What the exercise asks
When the line containing "let dst := put_slice dst (to_le_bytes" is found in the data below, copy it and each line after it through the line containing "ItemContinue (b : list Z)", exactly and with no others.

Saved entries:
[Start of section]
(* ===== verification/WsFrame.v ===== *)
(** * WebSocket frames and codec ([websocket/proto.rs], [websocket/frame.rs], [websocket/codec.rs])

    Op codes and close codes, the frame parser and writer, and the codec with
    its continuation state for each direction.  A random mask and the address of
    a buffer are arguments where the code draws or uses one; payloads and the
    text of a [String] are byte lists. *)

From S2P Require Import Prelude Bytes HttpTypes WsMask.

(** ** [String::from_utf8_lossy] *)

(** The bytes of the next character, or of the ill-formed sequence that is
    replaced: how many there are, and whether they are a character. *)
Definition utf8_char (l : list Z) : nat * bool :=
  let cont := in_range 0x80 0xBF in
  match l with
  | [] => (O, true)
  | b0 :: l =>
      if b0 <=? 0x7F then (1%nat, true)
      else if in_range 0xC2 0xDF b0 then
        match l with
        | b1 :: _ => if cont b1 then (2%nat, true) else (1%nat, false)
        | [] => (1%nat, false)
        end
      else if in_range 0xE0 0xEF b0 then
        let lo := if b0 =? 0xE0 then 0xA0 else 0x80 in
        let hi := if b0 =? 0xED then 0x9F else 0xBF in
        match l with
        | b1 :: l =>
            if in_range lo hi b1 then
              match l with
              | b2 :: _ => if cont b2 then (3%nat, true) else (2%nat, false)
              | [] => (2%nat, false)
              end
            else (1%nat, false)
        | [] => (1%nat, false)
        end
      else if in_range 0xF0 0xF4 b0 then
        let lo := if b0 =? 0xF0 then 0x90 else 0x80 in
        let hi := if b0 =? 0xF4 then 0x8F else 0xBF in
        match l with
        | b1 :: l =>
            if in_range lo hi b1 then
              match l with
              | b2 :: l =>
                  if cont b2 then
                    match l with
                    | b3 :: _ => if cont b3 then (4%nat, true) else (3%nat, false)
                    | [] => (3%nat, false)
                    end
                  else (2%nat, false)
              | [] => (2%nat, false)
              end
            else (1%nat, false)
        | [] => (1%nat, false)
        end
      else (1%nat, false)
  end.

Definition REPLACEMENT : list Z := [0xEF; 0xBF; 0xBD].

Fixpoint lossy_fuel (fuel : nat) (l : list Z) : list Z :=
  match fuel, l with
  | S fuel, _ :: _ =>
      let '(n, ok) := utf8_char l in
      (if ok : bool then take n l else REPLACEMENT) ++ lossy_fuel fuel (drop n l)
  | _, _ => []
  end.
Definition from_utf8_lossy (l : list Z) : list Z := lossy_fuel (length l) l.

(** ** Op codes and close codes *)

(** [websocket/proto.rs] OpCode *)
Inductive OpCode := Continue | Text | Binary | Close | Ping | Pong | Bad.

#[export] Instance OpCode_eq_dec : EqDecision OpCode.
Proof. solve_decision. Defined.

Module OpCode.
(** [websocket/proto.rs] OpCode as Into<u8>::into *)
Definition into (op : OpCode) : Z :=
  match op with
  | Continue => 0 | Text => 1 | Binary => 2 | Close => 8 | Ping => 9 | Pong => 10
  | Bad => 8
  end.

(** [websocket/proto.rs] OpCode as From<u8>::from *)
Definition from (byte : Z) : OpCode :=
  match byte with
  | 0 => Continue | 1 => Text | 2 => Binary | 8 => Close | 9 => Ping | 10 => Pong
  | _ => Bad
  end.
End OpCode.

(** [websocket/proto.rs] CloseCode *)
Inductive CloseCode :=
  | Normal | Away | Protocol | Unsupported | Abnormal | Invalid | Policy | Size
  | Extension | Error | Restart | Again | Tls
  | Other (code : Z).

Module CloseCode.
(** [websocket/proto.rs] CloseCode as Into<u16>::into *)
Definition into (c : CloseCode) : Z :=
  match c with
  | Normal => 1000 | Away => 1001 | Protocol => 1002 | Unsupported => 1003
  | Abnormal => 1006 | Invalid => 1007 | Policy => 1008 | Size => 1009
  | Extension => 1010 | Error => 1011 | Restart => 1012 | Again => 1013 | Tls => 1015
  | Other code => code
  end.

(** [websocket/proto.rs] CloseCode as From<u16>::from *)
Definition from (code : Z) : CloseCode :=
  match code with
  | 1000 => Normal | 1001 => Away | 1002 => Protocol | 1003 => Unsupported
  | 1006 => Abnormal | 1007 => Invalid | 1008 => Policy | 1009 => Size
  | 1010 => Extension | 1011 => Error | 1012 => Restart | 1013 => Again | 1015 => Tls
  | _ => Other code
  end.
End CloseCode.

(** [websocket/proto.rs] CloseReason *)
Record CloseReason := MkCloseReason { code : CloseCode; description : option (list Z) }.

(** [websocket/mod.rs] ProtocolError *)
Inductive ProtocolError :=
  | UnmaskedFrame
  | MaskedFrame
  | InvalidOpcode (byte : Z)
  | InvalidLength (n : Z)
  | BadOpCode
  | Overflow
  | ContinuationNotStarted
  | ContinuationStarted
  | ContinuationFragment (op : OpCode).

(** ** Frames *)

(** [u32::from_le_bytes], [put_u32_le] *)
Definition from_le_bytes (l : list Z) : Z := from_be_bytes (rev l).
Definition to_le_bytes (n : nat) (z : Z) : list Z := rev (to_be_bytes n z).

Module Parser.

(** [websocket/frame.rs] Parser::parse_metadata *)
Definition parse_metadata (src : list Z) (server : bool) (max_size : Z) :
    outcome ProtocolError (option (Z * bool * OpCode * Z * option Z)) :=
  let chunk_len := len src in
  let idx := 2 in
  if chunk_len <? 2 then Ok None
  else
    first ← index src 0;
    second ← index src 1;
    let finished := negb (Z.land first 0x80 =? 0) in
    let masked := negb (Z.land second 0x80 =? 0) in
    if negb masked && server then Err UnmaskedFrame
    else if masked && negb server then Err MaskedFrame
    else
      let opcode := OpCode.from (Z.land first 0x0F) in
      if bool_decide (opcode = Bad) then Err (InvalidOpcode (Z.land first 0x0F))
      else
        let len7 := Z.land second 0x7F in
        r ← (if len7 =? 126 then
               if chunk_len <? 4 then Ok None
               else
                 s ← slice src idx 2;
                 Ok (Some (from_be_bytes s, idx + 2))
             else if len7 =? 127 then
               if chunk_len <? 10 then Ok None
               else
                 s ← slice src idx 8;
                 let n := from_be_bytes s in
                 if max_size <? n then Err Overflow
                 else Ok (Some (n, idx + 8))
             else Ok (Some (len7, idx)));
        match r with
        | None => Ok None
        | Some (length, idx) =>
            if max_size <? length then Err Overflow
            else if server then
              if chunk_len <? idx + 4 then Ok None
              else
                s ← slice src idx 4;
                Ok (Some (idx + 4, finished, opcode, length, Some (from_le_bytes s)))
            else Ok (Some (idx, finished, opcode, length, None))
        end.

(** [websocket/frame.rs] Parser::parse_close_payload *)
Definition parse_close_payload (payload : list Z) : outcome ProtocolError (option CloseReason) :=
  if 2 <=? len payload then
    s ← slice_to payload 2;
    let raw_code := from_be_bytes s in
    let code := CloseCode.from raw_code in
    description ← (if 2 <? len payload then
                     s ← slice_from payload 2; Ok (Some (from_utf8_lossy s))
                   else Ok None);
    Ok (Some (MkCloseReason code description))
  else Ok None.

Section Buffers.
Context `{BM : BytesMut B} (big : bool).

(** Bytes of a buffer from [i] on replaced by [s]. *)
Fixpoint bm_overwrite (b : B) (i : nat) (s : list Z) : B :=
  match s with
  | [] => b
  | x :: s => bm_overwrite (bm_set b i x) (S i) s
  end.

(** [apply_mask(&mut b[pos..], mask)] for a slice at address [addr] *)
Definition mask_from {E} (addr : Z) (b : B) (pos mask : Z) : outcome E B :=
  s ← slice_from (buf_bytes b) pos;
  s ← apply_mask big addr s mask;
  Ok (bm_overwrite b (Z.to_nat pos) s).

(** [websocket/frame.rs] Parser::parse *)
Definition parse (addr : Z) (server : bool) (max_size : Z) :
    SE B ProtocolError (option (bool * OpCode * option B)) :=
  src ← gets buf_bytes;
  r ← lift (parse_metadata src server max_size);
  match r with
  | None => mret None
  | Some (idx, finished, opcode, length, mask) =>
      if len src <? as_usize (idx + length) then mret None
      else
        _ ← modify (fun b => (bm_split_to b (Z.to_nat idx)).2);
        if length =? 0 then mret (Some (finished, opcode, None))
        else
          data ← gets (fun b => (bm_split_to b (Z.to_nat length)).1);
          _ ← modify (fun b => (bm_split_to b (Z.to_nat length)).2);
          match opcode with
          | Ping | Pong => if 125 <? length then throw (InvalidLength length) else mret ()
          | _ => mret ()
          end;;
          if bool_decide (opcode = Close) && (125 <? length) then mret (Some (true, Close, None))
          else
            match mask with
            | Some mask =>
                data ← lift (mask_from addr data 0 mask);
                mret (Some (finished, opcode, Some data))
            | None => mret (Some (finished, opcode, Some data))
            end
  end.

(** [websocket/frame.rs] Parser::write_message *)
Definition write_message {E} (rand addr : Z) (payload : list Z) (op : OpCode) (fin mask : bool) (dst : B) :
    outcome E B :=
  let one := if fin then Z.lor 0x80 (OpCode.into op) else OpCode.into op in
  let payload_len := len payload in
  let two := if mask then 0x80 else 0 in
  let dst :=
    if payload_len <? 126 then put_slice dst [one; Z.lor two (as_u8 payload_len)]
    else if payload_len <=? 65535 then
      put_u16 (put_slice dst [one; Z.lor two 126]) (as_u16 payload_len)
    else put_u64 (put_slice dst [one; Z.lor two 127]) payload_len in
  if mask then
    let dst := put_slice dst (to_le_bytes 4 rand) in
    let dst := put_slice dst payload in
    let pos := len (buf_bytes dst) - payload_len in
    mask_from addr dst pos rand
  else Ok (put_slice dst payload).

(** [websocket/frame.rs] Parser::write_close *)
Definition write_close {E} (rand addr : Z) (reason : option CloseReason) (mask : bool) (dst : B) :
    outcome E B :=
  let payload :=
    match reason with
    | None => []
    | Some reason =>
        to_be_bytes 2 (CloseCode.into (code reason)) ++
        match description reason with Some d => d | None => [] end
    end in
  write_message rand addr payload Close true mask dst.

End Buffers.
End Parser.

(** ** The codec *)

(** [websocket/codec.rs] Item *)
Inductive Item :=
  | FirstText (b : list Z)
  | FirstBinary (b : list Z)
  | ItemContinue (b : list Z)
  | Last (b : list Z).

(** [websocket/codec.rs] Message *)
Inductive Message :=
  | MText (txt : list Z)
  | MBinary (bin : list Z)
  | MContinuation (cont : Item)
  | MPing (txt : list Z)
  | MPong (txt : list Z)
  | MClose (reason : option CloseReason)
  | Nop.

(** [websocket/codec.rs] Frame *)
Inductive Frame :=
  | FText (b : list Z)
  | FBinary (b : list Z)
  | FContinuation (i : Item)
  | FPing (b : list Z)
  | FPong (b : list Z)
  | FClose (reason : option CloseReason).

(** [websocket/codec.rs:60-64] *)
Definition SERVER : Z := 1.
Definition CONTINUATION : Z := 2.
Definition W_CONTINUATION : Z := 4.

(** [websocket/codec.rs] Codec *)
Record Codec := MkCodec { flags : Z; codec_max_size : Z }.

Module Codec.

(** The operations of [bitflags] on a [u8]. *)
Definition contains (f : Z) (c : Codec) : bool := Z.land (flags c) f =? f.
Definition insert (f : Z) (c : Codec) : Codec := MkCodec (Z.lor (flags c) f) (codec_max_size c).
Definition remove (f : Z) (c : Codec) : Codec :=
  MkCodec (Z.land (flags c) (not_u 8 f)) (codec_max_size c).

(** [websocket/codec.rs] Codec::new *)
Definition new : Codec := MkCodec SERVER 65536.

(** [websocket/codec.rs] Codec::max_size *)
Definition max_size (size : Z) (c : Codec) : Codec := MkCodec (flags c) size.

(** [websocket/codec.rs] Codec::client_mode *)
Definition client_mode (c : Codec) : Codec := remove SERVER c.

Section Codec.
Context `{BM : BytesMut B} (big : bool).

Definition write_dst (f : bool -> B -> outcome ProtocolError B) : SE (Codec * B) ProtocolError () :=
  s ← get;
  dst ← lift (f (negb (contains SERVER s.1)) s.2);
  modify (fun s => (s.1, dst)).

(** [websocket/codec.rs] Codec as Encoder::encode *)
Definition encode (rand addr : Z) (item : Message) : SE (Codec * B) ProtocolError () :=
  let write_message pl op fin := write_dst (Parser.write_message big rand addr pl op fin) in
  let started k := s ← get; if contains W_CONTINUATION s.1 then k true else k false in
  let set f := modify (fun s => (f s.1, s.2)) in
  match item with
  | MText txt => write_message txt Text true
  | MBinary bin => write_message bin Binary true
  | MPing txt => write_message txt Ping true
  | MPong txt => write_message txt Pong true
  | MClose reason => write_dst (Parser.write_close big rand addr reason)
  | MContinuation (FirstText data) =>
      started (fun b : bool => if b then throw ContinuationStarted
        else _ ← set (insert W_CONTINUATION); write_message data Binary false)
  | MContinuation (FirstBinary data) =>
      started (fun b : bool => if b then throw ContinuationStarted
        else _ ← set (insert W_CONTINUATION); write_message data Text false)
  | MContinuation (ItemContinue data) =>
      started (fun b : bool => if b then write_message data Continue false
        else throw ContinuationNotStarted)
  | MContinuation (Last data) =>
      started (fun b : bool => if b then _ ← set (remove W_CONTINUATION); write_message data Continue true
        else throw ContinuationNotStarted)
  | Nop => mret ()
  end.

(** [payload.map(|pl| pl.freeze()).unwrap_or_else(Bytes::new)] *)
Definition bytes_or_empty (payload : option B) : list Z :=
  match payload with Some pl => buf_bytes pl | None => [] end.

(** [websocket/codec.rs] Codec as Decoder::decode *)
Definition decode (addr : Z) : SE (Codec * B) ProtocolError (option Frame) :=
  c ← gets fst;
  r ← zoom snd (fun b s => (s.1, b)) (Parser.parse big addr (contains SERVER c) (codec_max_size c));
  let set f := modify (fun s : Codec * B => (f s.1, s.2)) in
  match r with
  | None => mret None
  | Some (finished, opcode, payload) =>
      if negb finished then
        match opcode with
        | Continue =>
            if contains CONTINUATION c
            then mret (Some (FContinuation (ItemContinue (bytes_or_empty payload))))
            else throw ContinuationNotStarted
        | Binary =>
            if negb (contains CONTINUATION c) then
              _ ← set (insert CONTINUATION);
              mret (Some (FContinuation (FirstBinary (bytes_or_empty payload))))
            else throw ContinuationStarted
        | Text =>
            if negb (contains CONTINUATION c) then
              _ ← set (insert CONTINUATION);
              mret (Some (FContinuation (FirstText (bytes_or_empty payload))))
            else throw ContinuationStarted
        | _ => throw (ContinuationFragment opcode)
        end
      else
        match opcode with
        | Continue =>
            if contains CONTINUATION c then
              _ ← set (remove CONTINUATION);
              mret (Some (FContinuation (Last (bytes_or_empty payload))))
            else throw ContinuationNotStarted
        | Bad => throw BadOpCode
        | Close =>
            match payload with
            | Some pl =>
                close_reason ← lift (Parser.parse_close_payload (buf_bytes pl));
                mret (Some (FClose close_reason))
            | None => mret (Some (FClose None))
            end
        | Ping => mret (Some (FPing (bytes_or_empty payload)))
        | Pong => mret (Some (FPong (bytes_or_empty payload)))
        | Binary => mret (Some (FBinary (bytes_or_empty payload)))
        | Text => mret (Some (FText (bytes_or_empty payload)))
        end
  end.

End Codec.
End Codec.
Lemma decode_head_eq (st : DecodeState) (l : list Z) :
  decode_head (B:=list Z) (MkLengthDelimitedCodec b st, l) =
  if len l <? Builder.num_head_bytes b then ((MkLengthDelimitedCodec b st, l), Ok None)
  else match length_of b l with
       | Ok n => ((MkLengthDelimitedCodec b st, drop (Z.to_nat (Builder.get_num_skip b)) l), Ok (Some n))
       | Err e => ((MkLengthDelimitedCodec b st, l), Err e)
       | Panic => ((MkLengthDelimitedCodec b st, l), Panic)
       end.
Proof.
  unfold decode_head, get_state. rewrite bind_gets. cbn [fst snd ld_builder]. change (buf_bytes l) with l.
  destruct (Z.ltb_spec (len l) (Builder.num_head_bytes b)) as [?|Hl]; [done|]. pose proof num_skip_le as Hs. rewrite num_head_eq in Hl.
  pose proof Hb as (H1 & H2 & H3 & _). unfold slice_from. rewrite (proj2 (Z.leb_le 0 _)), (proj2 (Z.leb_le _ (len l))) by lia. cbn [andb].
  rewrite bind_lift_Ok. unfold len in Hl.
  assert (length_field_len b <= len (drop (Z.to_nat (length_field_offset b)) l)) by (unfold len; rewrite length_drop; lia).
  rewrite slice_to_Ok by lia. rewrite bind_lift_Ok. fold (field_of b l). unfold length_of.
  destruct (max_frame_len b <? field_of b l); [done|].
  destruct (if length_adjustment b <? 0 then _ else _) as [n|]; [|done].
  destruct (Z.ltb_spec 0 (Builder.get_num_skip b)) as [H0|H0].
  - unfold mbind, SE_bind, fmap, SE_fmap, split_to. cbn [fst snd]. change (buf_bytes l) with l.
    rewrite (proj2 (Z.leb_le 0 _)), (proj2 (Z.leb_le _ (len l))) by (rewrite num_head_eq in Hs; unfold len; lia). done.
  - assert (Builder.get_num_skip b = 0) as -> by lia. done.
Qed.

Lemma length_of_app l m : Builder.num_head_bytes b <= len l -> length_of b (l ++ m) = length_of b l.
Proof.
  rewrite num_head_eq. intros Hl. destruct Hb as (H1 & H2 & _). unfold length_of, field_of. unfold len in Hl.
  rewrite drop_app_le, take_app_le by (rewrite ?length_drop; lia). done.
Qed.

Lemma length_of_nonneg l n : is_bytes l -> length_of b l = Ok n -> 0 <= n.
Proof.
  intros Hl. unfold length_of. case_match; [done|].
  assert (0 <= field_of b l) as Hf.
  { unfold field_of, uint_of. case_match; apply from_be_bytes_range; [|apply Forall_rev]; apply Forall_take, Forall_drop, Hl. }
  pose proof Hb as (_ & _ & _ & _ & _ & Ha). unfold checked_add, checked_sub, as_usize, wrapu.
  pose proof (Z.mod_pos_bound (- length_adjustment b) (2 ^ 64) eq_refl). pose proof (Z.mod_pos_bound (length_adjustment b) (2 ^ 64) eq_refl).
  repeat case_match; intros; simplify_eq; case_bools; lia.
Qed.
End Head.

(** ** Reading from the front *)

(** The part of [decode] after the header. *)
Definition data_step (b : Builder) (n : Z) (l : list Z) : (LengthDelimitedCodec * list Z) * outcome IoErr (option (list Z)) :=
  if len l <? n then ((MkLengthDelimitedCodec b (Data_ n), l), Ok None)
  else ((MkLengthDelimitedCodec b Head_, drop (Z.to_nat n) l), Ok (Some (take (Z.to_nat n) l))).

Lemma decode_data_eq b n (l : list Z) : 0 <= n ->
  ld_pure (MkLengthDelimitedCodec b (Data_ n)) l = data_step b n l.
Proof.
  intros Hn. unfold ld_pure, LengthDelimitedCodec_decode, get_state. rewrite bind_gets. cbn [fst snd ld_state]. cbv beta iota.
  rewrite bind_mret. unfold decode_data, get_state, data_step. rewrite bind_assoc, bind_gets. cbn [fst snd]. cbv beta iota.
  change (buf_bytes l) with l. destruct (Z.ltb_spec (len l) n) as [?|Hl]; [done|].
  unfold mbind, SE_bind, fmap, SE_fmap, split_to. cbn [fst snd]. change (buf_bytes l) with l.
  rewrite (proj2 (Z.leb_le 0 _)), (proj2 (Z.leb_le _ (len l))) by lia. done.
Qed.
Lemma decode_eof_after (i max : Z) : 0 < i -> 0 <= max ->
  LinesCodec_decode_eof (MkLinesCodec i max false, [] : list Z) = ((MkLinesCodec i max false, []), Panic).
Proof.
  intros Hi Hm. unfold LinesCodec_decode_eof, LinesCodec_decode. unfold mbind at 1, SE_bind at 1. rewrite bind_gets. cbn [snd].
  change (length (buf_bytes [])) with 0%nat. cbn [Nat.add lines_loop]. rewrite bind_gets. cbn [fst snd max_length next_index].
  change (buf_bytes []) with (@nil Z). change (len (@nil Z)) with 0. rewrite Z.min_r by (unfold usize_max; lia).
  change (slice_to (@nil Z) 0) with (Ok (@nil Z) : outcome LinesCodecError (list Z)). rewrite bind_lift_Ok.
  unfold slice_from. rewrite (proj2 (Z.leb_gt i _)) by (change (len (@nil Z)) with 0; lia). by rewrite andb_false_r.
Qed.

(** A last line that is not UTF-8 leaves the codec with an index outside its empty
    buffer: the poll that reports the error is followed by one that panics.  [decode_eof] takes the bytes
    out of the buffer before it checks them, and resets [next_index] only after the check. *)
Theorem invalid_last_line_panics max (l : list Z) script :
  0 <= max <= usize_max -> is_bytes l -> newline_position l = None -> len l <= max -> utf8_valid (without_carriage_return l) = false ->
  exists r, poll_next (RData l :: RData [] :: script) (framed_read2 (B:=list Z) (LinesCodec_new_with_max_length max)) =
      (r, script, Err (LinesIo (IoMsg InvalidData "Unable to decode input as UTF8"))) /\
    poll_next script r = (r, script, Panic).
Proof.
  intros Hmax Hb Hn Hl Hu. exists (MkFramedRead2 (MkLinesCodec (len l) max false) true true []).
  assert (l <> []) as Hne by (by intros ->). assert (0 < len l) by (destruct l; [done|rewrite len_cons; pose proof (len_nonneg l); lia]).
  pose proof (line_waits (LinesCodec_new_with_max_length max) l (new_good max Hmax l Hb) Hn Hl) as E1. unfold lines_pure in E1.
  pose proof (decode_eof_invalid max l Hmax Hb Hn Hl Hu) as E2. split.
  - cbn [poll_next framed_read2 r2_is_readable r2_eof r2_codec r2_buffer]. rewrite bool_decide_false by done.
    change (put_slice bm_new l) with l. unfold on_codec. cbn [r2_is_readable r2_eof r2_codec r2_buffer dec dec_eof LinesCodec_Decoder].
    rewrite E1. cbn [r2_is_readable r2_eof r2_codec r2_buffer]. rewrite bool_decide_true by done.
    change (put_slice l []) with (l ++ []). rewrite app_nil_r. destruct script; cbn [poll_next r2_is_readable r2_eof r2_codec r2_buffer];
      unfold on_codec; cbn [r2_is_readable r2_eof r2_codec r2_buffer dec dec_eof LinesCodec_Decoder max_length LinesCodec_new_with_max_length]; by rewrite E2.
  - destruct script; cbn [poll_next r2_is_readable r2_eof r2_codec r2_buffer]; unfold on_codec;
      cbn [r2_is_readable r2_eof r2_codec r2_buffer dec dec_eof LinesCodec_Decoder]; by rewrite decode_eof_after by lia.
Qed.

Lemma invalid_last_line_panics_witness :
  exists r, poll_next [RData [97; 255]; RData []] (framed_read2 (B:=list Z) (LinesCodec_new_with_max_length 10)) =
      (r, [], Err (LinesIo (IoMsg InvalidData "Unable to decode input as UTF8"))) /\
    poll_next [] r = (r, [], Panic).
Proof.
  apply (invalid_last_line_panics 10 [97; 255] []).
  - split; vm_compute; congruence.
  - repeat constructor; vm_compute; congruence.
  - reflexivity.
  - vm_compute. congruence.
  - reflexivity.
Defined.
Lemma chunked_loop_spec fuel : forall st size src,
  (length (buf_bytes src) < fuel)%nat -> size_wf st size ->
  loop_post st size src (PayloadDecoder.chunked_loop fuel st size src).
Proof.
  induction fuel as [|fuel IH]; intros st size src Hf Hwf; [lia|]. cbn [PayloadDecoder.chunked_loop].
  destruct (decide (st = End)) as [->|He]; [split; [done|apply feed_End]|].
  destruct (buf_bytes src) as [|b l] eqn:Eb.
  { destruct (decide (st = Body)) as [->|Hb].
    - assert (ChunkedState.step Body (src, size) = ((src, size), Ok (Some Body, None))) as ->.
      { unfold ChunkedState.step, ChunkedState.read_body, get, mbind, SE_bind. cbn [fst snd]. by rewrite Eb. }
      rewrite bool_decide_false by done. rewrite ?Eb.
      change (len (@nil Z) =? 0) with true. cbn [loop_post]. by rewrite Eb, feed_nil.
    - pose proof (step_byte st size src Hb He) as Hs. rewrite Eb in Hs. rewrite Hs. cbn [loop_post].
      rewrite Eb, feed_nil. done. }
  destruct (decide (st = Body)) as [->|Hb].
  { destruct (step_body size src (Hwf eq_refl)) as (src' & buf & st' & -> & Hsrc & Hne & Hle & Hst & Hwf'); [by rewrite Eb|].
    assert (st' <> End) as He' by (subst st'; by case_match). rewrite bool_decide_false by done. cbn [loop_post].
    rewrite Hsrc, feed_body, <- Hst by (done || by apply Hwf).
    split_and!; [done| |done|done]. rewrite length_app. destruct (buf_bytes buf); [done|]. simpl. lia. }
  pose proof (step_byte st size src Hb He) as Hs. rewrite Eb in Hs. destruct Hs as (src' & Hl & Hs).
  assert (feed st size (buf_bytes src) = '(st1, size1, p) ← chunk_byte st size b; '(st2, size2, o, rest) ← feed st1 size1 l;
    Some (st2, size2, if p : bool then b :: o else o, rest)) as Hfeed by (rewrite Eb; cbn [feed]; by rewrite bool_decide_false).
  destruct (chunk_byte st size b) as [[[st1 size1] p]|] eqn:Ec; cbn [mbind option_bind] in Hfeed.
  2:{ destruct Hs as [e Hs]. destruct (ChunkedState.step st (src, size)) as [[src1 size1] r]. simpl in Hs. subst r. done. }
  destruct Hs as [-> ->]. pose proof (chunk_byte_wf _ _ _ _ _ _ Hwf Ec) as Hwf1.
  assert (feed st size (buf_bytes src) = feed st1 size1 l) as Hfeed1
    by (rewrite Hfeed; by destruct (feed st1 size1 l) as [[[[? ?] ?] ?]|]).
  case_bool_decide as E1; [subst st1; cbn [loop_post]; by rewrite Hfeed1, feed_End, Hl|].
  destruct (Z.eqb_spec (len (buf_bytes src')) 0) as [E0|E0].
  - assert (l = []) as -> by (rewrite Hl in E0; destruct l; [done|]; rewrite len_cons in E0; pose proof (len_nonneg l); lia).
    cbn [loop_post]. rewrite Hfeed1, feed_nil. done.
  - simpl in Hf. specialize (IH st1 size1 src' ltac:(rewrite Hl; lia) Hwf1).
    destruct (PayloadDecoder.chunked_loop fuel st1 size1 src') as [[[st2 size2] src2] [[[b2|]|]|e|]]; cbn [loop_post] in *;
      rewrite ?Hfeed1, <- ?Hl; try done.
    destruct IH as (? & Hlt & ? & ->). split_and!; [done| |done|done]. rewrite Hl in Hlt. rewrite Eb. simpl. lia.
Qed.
[End of section]
Result of this task
    let dst := put_slice dst (to_le_bytes 4 rand) in
    let dst := put_slice dst payload in
    let pos := len (buf_bytes dst) - payload_len in
    mask_from addr dst pos rand
  else Ok (put_slice dst payload).

(** [websocket/frame.rs] Parser::write_close *)
Definition write_close {E} (rand addr : Z) (reason : option CloseReason) (mask : bool) (dst : B) :
    outcome E B :=
  let payload :=
    match reason with
    | None => []
    | Some reason =>
        to_be_bytes 2 (CloseCode.into (code reason)) ++
        match description reason with Some d => d | None => [] end
    end in
  write_message rand addr payload Close true mask dst.

End Buffers.
End Parser.

(** ** The codec *)

(** [websocket/codec.rs] Item *)
Inductive Item :=
  | FirstText (b : list Z)
  | FirstBinary (b : list Z)
  | ItemContinue (b : list Z)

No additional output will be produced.